SOURCE INFORMATION Start Marker

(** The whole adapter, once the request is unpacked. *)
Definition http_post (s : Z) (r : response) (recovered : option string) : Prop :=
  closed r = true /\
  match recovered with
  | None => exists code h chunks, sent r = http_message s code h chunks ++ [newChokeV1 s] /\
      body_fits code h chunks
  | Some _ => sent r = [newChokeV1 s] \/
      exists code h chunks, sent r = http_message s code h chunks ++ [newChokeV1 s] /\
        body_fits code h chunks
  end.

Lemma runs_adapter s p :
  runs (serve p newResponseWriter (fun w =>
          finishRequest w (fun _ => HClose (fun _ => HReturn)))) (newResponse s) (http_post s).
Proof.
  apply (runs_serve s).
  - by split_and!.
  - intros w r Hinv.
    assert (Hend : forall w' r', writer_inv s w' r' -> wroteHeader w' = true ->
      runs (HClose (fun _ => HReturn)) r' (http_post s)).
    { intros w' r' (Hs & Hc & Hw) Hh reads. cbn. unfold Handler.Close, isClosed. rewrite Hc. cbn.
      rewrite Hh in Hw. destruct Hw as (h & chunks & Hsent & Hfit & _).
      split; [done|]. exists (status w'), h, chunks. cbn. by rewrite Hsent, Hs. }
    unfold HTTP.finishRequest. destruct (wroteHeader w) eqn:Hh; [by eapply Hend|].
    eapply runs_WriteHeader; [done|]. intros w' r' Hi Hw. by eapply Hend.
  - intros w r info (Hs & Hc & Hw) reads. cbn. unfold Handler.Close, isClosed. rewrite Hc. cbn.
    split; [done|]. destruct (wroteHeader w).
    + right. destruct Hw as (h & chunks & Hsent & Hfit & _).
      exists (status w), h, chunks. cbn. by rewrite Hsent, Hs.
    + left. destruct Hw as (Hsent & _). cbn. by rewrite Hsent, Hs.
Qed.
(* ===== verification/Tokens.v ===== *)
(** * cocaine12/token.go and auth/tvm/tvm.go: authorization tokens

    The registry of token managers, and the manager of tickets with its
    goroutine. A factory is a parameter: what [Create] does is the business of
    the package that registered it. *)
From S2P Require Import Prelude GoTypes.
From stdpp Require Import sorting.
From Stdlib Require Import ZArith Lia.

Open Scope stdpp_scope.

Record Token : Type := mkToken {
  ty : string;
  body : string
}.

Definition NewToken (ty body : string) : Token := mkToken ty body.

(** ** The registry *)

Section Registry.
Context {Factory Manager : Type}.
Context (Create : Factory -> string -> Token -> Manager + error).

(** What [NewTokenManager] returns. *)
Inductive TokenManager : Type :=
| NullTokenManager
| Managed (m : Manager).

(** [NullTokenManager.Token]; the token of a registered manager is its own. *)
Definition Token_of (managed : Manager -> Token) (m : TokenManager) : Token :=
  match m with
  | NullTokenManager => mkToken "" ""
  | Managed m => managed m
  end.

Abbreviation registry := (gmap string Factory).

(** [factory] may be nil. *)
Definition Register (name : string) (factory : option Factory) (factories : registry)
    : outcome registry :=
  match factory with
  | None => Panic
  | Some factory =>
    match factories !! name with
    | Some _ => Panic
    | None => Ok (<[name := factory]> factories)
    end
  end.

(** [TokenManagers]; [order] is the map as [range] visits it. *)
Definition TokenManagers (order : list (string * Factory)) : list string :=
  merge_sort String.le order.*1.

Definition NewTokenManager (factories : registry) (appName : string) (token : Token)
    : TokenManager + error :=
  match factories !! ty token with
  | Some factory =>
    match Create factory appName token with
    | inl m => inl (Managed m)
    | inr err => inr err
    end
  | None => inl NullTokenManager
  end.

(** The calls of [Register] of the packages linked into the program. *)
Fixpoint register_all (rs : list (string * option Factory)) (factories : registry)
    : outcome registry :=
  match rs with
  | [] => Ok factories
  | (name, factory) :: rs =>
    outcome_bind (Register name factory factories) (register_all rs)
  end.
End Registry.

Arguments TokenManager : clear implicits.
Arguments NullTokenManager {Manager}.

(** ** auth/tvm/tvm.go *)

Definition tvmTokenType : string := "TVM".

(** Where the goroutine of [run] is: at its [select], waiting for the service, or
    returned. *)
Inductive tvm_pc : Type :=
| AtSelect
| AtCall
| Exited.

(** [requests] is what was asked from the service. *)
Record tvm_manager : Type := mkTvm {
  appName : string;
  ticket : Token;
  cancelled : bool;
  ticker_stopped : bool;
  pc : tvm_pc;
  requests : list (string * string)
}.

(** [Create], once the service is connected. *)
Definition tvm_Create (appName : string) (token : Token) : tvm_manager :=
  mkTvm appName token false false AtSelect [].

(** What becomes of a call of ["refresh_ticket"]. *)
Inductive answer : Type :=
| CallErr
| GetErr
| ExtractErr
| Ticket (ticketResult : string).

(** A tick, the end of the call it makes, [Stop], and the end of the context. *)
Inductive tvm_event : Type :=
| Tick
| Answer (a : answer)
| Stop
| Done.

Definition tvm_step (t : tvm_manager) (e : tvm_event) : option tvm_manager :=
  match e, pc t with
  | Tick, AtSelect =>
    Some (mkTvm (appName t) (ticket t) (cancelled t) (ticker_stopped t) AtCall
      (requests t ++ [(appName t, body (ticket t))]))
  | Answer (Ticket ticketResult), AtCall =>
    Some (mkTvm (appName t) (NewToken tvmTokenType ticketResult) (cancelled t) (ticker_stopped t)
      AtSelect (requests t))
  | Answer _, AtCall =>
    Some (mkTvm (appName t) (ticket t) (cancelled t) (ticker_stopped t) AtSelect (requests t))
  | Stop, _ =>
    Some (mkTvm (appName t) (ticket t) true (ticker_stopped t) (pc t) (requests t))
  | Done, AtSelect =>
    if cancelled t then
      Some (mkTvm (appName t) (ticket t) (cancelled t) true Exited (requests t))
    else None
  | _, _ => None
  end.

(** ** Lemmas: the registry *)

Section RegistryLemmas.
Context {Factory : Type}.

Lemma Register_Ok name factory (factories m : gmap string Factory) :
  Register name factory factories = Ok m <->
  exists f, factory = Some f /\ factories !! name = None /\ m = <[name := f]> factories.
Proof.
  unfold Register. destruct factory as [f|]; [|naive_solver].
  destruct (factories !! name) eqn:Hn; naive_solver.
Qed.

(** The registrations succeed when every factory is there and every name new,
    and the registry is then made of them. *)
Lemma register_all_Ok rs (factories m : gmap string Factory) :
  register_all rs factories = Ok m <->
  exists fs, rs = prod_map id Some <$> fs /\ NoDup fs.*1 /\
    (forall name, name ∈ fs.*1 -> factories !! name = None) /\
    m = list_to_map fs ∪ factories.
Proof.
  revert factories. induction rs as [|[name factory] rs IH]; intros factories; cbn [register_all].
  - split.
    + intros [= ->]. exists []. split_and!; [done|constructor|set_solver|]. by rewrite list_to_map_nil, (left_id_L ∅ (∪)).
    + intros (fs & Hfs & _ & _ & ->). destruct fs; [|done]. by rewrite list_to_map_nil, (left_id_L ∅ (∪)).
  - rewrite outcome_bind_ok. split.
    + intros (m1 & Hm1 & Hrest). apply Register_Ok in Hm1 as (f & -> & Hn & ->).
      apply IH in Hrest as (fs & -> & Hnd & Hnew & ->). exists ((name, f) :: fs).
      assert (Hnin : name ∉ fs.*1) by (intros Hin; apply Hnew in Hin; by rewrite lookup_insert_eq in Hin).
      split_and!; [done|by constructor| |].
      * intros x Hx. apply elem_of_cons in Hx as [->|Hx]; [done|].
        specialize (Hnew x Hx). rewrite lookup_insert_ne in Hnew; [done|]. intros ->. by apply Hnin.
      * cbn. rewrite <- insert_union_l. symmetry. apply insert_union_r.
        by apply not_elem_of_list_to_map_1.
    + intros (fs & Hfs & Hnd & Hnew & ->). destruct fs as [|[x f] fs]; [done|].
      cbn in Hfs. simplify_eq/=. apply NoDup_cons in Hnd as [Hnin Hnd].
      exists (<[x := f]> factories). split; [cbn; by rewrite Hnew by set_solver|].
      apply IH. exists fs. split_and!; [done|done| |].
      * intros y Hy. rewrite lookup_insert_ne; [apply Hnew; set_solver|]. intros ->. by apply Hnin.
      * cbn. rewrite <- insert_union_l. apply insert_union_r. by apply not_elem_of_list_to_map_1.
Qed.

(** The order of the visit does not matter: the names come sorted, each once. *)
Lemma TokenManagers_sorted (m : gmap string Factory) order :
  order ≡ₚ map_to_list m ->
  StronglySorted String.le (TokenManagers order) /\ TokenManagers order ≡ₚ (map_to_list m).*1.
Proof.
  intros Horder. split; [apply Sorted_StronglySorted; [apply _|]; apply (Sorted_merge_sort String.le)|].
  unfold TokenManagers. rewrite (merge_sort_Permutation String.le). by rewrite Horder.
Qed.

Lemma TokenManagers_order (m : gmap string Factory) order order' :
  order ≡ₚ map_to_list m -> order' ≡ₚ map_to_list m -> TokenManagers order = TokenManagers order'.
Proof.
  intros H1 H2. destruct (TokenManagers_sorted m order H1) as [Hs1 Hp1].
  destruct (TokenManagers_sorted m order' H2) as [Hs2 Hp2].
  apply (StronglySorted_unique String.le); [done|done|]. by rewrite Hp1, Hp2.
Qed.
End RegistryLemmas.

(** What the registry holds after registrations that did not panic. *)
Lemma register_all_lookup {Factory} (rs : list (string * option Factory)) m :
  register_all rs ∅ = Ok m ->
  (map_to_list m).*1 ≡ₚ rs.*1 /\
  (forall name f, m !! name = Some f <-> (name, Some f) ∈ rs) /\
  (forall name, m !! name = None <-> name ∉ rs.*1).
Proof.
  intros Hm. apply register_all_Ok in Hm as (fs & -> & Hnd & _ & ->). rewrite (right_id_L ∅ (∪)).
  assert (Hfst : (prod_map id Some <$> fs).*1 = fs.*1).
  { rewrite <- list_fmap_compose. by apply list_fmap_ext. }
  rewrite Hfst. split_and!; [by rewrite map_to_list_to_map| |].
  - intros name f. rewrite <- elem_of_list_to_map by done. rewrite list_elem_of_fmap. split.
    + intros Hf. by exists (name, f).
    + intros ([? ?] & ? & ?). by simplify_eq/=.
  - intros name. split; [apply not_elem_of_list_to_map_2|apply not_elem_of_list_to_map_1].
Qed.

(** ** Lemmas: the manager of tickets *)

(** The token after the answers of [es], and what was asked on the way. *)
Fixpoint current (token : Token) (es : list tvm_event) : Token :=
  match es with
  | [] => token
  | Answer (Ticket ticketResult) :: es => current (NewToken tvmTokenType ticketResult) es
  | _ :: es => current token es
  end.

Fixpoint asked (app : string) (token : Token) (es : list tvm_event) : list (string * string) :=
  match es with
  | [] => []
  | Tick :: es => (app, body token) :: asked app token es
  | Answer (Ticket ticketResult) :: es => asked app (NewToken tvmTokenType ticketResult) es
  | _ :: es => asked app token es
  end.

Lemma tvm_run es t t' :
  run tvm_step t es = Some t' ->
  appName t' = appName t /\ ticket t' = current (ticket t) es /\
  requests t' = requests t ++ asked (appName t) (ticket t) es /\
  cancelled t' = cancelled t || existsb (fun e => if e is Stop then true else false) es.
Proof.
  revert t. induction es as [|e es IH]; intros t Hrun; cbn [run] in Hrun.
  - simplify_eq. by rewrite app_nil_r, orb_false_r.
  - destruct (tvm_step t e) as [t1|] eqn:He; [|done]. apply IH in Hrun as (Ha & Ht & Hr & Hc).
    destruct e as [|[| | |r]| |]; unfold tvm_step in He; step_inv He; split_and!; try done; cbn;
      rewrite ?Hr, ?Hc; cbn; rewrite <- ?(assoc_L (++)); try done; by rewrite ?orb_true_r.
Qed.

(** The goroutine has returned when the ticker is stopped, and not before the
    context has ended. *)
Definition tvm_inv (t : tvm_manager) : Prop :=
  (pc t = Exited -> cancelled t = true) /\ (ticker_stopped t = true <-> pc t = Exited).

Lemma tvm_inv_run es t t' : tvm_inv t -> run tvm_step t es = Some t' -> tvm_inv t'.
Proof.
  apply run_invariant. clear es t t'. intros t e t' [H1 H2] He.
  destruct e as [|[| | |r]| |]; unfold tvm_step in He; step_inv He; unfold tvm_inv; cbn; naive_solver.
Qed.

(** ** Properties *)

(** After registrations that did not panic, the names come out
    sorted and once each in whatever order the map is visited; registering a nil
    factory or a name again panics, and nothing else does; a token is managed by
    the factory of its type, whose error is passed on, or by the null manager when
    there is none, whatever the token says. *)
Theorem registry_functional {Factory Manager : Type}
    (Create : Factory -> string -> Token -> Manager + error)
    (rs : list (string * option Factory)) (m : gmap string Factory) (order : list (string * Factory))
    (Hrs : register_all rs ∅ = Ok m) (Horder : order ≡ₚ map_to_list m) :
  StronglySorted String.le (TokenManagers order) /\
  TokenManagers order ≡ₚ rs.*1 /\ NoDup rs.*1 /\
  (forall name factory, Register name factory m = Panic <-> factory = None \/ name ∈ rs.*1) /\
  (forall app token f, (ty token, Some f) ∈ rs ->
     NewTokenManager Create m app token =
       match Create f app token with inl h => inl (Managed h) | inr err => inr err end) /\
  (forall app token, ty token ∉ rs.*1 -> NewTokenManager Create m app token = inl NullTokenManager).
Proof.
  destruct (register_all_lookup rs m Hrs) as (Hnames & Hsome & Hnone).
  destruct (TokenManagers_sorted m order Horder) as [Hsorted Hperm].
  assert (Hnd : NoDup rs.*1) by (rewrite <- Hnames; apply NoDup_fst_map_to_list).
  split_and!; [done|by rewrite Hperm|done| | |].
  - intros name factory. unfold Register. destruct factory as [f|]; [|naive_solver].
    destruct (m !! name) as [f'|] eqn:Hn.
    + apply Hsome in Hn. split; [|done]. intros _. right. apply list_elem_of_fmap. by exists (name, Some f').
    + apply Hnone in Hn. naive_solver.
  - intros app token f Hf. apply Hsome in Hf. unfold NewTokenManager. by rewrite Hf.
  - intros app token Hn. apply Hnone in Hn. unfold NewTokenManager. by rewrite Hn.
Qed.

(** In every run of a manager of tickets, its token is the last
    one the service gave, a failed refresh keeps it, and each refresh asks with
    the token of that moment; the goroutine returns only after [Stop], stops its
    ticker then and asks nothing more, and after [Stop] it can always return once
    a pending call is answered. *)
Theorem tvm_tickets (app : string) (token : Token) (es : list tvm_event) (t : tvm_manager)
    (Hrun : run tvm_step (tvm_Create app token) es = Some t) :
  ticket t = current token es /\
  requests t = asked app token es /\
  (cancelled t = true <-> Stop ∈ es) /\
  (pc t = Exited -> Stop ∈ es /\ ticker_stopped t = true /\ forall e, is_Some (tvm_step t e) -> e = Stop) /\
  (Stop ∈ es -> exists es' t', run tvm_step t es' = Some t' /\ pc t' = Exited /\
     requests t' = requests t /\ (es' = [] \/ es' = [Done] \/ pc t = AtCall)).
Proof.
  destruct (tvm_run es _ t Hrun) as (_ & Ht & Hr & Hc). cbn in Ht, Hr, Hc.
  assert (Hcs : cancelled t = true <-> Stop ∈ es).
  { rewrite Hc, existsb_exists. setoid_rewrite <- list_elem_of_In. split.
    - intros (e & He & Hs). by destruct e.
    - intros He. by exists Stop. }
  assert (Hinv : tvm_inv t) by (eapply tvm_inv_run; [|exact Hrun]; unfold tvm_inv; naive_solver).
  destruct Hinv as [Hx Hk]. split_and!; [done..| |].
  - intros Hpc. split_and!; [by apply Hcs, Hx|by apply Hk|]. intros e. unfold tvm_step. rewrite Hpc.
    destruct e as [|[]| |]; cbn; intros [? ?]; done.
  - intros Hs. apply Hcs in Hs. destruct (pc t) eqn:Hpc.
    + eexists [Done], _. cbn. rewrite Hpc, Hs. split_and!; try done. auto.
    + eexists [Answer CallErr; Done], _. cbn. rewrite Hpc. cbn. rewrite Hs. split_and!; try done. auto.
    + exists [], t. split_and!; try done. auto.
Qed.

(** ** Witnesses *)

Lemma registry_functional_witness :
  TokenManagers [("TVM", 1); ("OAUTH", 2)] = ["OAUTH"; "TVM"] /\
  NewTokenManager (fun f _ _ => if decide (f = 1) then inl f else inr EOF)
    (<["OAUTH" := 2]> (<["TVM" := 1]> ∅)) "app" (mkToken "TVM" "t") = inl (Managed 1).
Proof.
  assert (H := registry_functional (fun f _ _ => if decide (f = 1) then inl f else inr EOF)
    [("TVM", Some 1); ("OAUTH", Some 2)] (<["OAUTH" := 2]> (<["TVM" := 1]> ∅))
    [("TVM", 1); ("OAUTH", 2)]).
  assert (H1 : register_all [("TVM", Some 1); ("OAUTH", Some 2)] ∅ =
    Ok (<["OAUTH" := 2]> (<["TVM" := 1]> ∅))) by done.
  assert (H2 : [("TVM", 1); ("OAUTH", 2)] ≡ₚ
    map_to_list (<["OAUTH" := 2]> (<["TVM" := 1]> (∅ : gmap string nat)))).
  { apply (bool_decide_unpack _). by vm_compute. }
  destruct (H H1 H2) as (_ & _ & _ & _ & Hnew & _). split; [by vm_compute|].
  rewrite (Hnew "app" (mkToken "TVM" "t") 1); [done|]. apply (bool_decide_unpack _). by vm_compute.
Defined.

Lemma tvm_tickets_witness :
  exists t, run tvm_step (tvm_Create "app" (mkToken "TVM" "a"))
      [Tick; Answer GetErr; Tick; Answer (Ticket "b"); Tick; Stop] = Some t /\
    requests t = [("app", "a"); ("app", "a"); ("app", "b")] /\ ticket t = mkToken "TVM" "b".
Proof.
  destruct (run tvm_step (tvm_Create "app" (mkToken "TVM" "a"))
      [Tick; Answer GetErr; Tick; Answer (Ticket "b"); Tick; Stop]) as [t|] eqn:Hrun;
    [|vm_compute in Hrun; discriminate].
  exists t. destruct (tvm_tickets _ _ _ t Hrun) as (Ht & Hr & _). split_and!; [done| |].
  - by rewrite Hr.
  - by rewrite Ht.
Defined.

SOURCE INFORMATION End Marker

WHAT TO PRODUCE >> Going back over the entries above, copy word for word every line from the one that has "split; [done|]. exists" on through the one that has "(Hsent & _). cbn. by rewrite Hsent, Hs.".

RESULT BELOW >>
      split; [done|]. exists (status w'), h, chunks. cbn. by rewrite Hsent, Hs. }
    unfold HTTP.finishRequest. destruct (wroteHeader w) eqn:Hh; [by eapply Hend|].
    eapply runs_WriteHeader; [done|]. intros w' r' Hi Hw. by eapply Hend.
  - intros w r info (Hs & Hc & Hw) reads. cbn. unfold Handler.Close, isClosed. rewrite Hc. cbn.
    split; [done|]. destruct (wroteHeader w).
    + right. destruct Hw as (h & chunks & Hsent & Hfit & _).
      exists (status w), h, chunks. cbn. by rewrite Hsent, Hs.
    + left. destruct Hw as (Hsent & _). cbn. by rewrite Hsent, Hs.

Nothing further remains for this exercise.